● **Provided data**

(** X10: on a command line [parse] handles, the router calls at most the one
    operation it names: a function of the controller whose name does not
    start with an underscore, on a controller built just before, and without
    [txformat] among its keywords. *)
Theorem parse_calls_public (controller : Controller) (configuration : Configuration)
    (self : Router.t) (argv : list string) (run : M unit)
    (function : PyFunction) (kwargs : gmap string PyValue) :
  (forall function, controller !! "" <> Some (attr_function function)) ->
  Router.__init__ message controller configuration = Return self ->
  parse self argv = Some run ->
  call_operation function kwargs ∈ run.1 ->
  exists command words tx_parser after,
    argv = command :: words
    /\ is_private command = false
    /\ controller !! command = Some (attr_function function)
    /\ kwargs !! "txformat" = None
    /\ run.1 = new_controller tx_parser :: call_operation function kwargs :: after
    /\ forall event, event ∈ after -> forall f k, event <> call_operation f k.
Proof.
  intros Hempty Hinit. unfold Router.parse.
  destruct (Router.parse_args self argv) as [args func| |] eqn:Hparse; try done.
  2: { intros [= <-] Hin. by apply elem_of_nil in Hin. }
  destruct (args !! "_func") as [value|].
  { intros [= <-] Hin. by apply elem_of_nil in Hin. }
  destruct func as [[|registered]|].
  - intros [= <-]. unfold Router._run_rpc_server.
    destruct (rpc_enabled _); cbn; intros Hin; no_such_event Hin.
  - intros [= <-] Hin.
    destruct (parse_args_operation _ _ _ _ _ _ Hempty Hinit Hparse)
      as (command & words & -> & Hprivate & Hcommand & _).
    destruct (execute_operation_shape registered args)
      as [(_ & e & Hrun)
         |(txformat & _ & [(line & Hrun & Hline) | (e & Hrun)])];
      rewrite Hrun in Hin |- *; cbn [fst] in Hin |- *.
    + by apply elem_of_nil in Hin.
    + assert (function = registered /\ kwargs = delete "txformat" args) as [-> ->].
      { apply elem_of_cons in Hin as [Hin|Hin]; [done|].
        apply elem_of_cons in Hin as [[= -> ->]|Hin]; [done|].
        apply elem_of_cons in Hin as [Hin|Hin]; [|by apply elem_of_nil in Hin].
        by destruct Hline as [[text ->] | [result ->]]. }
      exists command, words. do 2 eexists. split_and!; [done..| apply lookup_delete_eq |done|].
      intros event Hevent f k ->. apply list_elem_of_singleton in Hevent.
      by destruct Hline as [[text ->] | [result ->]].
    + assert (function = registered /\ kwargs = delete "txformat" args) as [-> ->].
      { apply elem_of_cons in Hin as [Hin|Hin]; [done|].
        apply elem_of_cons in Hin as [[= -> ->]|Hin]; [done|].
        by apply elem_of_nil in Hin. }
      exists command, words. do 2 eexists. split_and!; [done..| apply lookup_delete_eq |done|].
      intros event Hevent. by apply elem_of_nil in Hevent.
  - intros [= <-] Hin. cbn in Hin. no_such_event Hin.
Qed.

* * *

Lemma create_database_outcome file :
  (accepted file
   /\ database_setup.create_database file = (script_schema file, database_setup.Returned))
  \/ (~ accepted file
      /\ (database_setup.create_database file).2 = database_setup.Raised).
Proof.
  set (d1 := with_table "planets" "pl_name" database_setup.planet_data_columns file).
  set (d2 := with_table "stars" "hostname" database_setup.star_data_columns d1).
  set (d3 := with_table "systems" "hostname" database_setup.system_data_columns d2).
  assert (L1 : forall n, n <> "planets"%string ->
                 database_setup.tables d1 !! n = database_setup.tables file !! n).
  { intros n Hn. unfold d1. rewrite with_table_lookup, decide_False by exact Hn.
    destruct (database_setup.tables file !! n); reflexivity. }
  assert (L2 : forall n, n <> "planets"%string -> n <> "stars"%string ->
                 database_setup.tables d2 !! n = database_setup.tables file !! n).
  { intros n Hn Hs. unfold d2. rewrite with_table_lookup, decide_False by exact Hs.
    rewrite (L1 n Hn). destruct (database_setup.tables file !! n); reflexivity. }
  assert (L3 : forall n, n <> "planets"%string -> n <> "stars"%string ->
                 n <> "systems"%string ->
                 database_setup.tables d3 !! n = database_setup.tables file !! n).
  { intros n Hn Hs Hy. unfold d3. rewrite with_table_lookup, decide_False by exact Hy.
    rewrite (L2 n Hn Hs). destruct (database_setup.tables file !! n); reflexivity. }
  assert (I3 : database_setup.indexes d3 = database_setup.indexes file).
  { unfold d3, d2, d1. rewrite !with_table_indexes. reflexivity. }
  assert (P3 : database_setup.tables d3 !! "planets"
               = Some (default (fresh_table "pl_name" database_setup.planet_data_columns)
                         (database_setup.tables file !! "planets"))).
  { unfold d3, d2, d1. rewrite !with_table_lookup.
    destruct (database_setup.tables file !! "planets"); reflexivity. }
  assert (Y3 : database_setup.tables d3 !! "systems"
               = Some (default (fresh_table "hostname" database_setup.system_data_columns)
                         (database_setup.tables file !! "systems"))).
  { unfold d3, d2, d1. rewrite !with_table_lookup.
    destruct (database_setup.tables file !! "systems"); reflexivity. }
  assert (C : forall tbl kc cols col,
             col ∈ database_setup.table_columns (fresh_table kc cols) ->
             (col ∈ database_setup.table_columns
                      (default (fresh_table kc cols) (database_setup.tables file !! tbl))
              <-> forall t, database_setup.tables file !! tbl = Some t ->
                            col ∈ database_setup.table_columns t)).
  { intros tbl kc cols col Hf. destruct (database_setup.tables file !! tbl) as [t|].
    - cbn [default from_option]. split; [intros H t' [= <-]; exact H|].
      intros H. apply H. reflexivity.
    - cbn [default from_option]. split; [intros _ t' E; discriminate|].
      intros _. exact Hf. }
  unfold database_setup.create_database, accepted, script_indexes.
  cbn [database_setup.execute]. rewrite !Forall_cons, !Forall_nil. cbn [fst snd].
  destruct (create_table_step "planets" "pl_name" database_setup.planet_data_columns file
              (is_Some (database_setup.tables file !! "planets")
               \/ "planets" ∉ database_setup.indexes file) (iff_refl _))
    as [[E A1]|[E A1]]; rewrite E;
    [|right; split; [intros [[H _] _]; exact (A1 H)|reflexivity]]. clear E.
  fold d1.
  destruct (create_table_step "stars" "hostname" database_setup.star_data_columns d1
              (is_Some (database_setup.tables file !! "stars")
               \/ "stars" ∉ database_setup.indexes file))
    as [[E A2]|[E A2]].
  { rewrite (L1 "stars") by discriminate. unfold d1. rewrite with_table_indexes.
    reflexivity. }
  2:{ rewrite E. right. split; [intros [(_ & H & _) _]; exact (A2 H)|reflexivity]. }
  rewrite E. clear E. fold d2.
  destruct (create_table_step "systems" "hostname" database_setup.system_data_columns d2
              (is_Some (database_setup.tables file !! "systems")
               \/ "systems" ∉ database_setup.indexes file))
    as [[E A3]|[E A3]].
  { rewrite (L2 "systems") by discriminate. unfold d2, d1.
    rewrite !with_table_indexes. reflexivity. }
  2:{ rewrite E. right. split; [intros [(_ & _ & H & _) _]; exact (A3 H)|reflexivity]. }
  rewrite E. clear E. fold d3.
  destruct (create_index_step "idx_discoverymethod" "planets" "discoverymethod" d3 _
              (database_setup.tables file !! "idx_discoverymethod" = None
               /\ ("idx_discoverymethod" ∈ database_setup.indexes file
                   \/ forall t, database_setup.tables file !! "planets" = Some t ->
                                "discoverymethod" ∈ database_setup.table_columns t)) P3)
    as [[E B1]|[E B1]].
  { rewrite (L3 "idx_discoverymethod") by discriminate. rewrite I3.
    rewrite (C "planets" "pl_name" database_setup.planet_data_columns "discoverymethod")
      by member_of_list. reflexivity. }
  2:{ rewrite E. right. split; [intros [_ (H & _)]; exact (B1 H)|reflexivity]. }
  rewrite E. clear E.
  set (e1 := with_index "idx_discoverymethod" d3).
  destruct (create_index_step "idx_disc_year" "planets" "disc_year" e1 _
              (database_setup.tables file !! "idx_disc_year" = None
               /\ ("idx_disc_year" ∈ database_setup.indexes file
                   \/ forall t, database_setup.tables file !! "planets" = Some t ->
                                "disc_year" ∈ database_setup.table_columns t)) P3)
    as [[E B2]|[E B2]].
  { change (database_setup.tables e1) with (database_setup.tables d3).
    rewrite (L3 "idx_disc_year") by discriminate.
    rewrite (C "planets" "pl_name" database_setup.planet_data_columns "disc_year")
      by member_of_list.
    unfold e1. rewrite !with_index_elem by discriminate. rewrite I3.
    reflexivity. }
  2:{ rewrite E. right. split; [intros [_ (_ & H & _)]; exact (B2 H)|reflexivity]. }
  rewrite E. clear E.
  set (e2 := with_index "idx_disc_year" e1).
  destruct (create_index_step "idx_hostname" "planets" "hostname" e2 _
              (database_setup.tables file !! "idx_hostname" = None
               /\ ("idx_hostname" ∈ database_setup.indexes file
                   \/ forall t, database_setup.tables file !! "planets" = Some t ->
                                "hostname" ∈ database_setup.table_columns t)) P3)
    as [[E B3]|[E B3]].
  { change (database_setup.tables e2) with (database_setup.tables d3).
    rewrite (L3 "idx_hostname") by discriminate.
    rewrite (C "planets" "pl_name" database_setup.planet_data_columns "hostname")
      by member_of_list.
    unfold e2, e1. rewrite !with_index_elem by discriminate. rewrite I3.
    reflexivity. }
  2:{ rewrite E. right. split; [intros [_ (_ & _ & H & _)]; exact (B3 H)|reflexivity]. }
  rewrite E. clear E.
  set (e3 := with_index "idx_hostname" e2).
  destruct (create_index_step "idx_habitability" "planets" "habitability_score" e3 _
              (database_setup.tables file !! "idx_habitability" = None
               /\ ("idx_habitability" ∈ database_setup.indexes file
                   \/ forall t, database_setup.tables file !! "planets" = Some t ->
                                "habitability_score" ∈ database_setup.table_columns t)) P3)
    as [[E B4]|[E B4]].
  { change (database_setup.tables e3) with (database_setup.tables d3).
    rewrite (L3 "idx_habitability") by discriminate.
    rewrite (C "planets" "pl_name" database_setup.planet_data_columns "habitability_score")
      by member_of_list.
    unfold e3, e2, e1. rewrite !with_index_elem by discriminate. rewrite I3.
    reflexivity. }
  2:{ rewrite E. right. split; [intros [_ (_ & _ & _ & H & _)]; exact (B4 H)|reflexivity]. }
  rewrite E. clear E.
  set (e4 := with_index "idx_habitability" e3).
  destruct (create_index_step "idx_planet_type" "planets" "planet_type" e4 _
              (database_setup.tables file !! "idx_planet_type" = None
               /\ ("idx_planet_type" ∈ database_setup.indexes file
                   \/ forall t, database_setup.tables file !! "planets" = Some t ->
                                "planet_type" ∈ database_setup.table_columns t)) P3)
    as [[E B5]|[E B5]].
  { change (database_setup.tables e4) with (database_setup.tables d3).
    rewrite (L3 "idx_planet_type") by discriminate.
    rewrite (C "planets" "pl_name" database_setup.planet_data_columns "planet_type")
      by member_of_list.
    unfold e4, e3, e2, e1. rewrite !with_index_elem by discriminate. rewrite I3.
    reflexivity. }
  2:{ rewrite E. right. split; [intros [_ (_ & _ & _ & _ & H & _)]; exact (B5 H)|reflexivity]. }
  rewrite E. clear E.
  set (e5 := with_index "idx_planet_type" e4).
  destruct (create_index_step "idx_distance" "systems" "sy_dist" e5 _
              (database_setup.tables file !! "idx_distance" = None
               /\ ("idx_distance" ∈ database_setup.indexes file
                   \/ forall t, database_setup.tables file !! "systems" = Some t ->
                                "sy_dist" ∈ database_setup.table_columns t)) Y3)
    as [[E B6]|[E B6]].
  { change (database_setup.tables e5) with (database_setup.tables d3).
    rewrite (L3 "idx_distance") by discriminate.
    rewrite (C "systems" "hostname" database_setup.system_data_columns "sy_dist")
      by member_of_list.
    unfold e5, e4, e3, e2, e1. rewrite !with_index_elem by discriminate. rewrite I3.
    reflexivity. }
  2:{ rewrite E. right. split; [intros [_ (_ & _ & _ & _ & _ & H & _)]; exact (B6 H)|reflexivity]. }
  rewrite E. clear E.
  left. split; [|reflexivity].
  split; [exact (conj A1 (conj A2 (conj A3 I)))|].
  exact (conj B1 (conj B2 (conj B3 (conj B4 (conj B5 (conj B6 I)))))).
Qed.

● **Task details**
Return every line above in which the string "configuration" occurs.

● **Response to the exercise**
Theorem parse_calls_public (controller : Controller) (configuration : Configuration)
  Router.__init__ message controller configuration = Return self ->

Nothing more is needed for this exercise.